Exercise ▸
Each line below from the one containing "set (s1 := cb_advance" through the one containing "assert (cb_writePos s +" should be output exactly as it stands, and no other line should appear.

═══ Data for the task ═══

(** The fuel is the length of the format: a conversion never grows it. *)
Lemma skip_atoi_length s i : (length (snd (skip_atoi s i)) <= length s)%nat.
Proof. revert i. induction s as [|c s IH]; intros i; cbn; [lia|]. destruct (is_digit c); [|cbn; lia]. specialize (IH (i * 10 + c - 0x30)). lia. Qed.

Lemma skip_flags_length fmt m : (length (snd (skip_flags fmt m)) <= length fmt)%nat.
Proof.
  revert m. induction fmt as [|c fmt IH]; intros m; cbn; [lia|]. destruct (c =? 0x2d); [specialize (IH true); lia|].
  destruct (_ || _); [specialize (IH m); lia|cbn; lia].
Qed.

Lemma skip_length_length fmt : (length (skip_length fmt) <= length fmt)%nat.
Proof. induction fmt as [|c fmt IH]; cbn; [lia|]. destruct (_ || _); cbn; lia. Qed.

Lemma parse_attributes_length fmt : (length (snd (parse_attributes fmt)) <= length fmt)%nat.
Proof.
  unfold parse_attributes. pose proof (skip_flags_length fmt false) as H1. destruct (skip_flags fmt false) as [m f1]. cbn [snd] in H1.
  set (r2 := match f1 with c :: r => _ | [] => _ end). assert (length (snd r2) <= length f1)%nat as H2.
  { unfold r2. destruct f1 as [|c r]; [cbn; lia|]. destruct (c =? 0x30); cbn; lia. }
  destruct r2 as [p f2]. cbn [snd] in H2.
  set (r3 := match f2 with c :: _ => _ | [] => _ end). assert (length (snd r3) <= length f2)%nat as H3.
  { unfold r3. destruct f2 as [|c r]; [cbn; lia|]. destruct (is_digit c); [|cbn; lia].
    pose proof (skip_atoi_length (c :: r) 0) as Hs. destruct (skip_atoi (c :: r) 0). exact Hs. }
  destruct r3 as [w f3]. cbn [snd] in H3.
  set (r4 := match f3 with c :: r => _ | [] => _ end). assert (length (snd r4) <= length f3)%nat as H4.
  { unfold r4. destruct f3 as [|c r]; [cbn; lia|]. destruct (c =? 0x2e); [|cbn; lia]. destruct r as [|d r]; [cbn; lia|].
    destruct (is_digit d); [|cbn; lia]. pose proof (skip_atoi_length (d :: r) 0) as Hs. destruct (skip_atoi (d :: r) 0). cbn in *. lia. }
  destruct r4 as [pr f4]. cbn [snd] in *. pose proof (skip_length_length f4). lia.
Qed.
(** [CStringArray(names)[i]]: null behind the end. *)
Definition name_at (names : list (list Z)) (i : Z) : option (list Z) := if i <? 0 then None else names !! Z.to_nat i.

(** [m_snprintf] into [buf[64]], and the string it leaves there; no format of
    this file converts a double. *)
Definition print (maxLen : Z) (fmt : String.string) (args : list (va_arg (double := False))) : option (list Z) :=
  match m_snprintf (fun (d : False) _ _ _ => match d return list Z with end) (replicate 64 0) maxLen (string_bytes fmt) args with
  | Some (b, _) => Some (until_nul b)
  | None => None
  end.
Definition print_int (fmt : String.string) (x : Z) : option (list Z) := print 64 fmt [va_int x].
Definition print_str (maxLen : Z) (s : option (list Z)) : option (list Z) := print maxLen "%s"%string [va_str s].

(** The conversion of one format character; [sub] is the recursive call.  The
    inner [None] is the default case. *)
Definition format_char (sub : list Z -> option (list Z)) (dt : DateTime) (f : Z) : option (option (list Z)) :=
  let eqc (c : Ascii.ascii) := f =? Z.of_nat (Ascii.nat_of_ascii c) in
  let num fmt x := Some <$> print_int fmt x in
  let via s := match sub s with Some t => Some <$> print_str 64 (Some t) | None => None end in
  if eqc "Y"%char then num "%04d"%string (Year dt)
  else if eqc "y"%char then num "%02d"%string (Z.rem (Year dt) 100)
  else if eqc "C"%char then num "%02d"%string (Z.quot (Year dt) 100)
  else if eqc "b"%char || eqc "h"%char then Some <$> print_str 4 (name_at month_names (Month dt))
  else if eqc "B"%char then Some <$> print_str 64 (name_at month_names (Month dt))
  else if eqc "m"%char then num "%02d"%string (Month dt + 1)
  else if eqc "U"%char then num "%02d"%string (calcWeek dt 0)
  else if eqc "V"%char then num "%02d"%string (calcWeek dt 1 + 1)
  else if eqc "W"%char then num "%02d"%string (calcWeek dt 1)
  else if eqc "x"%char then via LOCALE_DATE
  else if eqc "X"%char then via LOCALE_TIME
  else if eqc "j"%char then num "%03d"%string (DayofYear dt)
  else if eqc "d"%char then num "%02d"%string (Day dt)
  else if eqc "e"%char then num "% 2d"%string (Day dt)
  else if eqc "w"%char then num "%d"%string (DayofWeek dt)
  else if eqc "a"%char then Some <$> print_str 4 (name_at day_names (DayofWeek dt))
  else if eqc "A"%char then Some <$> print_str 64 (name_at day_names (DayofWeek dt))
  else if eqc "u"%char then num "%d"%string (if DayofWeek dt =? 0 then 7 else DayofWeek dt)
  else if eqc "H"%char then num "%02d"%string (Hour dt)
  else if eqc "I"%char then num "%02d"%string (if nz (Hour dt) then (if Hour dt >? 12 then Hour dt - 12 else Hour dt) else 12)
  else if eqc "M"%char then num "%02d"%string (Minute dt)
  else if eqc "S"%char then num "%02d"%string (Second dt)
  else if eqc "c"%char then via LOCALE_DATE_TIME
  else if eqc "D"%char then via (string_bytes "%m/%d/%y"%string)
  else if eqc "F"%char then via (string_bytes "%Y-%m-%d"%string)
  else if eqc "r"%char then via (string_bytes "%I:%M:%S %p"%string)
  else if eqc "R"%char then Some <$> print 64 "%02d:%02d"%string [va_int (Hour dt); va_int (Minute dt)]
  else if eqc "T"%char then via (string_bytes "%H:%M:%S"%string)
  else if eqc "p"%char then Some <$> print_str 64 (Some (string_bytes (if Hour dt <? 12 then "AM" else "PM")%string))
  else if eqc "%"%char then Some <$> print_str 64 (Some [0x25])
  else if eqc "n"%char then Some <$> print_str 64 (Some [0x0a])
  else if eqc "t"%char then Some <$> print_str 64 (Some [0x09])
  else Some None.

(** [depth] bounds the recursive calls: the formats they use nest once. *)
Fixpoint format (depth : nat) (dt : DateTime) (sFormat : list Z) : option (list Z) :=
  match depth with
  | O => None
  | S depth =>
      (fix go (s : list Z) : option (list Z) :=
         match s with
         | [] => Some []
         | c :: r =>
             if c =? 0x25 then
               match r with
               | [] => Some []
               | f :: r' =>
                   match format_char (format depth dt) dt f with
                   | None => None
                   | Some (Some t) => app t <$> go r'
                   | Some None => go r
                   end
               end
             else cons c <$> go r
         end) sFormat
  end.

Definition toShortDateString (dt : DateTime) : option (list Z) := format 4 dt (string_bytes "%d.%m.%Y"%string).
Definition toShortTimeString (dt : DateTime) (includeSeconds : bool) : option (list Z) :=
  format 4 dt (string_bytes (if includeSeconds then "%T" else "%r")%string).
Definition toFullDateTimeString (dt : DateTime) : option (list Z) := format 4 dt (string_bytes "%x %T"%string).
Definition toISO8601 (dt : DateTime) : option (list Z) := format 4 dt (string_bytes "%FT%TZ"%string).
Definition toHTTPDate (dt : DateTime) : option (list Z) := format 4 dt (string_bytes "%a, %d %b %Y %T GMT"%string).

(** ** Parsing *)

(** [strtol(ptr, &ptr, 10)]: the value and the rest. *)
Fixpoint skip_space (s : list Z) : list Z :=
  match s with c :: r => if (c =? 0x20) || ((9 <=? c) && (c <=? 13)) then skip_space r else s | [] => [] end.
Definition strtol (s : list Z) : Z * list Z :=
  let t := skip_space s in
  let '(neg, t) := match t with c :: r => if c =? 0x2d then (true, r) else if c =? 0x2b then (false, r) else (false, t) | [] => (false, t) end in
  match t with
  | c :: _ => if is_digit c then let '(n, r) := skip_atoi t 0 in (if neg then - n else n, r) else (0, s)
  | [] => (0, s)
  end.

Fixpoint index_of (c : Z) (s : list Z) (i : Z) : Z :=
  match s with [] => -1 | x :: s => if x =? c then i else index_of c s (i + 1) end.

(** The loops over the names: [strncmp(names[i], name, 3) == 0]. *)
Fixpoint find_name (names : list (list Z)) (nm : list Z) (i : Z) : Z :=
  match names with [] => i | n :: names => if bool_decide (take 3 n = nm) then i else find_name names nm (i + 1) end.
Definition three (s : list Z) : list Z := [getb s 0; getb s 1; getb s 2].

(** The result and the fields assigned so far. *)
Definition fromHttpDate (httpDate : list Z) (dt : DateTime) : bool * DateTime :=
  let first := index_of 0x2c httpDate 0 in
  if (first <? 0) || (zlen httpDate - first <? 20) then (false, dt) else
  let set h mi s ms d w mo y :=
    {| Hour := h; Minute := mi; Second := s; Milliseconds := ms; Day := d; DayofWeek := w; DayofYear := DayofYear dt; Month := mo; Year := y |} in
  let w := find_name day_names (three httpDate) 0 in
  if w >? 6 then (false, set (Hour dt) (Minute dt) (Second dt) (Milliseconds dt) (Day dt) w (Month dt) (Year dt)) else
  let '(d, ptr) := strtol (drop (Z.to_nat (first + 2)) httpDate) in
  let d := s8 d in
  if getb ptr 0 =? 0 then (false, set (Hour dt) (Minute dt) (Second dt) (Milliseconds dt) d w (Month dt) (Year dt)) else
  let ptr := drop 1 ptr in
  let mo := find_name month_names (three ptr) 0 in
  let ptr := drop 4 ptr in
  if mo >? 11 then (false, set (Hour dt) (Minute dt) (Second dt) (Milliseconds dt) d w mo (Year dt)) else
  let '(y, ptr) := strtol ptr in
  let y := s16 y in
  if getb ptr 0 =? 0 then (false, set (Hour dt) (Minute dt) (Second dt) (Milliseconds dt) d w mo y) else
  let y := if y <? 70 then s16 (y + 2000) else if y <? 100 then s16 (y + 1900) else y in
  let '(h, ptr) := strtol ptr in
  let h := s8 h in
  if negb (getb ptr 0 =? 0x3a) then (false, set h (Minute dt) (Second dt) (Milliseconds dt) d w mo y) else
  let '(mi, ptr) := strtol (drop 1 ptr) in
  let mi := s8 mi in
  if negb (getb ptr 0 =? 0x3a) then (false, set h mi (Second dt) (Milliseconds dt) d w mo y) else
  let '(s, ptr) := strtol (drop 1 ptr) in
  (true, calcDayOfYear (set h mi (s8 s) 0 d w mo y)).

═══
═══ Data for the task ═══

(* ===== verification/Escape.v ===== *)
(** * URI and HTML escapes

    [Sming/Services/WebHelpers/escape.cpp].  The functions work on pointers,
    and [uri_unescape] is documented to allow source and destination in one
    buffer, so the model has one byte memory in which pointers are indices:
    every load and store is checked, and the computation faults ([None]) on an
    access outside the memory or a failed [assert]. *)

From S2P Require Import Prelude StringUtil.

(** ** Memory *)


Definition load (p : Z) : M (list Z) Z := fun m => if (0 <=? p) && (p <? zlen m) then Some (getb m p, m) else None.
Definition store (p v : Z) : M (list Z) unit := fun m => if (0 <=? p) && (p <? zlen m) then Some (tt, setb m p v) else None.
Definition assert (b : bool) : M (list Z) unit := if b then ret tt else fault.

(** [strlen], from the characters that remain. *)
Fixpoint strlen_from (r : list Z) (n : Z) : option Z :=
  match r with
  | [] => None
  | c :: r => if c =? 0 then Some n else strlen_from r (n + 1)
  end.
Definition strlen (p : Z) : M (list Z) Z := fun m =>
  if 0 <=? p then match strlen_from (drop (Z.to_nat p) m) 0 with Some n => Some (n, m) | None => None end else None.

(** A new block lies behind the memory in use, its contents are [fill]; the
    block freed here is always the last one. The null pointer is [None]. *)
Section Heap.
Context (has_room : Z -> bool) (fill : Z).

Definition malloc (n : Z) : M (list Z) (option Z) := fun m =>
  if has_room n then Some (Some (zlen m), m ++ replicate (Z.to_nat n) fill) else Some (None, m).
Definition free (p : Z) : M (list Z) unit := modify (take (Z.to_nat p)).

═══
═══ Data for the task ═══

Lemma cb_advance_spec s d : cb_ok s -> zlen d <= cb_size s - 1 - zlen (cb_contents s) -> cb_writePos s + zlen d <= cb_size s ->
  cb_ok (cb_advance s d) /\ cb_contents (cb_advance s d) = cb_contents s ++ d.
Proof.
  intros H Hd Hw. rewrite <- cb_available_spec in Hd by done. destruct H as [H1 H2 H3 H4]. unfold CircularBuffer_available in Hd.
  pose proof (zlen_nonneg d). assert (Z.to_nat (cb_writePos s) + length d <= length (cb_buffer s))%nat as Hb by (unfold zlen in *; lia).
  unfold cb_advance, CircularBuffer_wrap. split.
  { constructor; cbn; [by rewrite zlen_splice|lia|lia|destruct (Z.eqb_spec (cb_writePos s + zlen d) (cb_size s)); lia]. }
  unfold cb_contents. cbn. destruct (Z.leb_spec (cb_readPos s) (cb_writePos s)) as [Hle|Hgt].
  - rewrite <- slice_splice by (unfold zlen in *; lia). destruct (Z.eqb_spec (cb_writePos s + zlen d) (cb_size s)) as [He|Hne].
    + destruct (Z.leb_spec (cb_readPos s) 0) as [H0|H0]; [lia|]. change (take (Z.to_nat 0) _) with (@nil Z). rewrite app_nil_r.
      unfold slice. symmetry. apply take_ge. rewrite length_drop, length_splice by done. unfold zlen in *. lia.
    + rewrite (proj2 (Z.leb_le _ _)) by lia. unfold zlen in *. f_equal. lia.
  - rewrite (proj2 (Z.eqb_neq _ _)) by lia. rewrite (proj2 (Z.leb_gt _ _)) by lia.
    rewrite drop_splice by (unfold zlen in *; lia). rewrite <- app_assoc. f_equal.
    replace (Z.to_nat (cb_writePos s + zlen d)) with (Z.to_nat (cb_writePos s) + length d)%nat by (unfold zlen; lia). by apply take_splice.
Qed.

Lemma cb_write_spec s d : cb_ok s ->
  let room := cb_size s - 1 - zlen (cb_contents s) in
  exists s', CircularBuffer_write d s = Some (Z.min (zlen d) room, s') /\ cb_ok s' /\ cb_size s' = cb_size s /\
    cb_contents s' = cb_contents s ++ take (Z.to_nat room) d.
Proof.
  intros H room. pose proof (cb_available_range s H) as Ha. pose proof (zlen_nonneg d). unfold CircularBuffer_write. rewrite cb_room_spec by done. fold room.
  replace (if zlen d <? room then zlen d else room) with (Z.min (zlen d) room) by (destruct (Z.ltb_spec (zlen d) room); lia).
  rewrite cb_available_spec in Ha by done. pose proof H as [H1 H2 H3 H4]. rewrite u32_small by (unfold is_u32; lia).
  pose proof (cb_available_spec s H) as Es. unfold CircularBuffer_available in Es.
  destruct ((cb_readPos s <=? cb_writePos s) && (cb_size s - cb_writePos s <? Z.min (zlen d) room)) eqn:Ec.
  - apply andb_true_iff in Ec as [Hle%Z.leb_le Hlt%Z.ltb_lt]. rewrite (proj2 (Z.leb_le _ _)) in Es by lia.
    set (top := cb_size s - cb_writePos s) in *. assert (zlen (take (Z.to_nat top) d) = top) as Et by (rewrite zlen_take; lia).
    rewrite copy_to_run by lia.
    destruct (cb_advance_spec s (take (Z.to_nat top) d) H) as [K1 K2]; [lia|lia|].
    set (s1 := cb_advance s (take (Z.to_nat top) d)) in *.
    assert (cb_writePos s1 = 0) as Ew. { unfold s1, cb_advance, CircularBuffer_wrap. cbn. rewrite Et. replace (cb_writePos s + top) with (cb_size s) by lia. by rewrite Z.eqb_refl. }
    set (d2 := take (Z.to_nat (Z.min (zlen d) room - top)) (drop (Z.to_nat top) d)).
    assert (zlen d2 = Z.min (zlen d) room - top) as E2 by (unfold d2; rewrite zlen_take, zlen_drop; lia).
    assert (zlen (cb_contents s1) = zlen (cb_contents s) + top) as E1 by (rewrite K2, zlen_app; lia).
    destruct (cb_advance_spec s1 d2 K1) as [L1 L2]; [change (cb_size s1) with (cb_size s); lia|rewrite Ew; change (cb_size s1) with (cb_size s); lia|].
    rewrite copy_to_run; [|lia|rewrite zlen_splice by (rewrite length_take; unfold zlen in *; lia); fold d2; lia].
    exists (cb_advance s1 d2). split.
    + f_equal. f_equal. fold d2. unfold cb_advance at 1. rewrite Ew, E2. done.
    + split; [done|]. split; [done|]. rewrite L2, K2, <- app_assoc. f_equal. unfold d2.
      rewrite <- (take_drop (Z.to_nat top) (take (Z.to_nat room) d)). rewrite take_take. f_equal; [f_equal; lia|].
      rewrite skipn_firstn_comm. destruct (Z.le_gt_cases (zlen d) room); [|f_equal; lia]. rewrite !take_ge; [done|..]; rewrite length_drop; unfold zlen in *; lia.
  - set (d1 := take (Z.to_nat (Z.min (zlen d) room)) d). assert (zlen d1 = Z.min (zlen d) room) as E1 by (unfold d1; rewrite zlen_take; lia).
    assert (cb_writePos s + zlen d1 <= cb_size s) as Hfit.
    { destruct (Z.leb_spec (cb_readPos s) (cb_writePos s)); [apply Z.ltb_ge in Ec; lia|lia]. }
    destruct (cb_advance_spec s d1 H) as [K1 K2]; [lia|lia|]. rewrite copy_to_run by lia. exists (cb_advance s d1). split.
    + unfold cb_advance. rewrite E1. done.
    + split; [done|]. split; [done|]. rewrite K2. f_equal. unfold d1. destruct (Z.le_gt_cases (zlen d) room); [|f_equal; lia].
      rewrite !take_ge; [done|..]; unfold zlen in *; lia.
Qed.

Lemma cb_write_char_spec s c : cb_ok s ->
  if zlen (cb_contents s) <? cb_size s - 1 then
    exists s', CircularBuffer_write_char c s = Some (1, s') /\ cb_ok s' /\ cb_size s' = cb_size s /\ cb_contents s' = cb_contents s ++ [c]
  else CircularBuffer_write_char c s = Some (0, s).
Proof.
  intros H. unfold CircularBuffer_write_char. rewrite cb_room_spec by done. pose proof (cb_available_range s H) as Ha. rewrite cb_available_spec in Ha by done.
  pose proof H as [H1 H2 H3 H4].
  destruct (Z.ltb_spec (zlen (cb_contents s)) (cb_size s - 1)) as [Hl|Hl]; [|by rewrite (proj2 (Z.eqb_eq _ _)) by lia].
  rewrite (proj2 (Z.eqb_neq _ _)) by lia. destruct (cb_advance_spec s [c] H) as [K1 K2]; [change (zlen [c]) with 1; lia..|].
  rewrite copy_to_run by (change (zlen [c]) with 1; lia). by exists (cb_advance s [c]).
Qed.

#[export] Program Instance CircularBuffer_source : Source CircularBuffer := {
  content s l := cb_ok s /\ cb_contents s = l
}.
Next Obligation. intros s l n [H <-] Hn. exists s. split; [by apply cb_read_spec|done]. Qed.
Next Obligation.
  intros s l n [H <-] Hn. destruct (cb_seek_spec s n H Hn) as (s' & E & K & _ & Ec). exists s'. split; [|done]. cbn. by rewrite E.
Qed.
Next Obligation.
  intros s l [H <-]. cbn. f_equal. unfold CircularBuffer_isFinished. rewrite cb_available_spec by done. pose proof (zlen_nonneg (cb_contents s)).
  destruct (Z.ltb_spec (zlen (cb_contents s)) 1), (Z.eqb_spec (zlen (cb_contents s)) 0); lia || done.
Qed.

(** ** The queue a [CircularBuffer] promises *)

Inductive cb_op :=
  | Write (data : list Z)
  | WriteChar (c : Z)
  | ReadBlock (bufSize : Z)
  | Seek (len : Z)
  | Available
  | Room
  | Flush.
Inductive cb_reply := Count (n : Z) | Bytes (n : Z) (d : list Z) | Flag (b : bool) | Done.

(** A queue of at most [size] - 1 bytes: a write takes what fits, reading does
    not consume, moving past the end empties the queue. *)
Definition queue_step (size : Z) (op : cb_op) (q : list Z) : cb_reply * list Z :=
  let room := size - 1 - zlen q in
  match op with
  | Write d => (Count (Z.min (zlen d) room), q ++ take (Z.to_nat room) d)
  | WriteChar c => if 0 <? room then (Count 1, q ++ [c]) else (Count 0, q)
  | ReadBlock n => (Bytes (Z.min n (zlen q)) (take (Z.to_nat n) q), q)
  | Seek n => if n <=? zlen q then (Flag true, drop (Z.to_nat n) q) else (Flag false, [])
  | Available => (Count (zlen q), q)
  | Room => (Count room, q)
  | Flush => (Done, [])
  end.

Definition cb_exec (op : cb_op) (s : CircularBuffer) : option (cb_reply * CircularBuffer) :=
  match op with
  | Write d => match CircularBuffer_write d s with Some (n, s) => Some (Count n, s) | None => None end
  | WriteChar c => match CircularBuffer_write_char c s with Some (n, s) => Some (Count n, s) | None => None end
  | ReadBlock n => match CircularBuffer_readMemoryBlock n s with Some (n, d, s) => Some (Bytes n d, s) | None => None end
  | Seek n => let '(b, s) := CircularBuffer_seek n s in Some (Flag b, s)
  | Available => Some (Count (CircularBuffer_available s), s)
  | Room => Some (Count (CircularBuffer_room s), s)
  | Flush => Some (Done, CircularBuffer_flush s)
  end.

═══

Answer to this problem ▸
    set (s1 := cb_advance s (take (Z.to_nat top) d)) in *.
    assert (cb_writePos s1 = 0) as Ew. { unfold s1, cb_advance, CircularBuffer_wrap. cbn. rewrite Et. replace (cb_writePos s + top) with (cb_size s) by lia. by rewrite Z.eqb_refl. }
    set (d2 := take (Z.to_nat (Z.min (zlen d) room - top)) (drop (Z.to_nat top) d)).
    assert (zlen d2 = Z.min (zlen d) room - top) as E2 by (unfold d2; rewrite zlen_take, zlen_drop; lia).
    assert (zlen (cb_contents s1) = zlen (cb_contents s) + top) as E1 by (rewrite K2, zlen_app; lia).
    destruct (cb_advance_spec s1 d2 K1) as [L1 L2]; [change (cb_size s1) with (cb_size s); lia|rewrite Ew; change (cb_size s1) with (cb_size s); lia|].
    rewrite copy_to_run; [|lia|rewrite zlen_splice by (rewrite length_take; unfold zlen in *; lia); fold d2; lia].
    exists (cb_advance s1 d2). split.
    + f_equal. f_equal. fold d2. unfold cb_advance at 1. rewrite Ew, E2. done.
    + split; [done|]. split; [done|]. rewrite L2, K2, <- app_assoc. f_equal. unfold d2.
      rewrite <- (take_drop (Z.to_nat top) (take (Z.to_nat room) d)). rewrite take_take. f_equal; [f_equal; lia|].
      rewrite skipn_firstn_comm. destruct (Z.le_gt_cases (zlen d) room); [|f_equal; lia]. rewrite !take_ge; [done|..]; rewrite length_drop; unfold zlen in *; lia.
  - set (d1 := take (Z.to_nat (Z.min (zlen d) room)) d). assert (zlen d1 = Z.min (zlen d) room) as E1 by (unfold d1; rewrite zlen_take; lia).
    assert (cb_writePos s + zlen d1 <= cb_size s) as Hfit.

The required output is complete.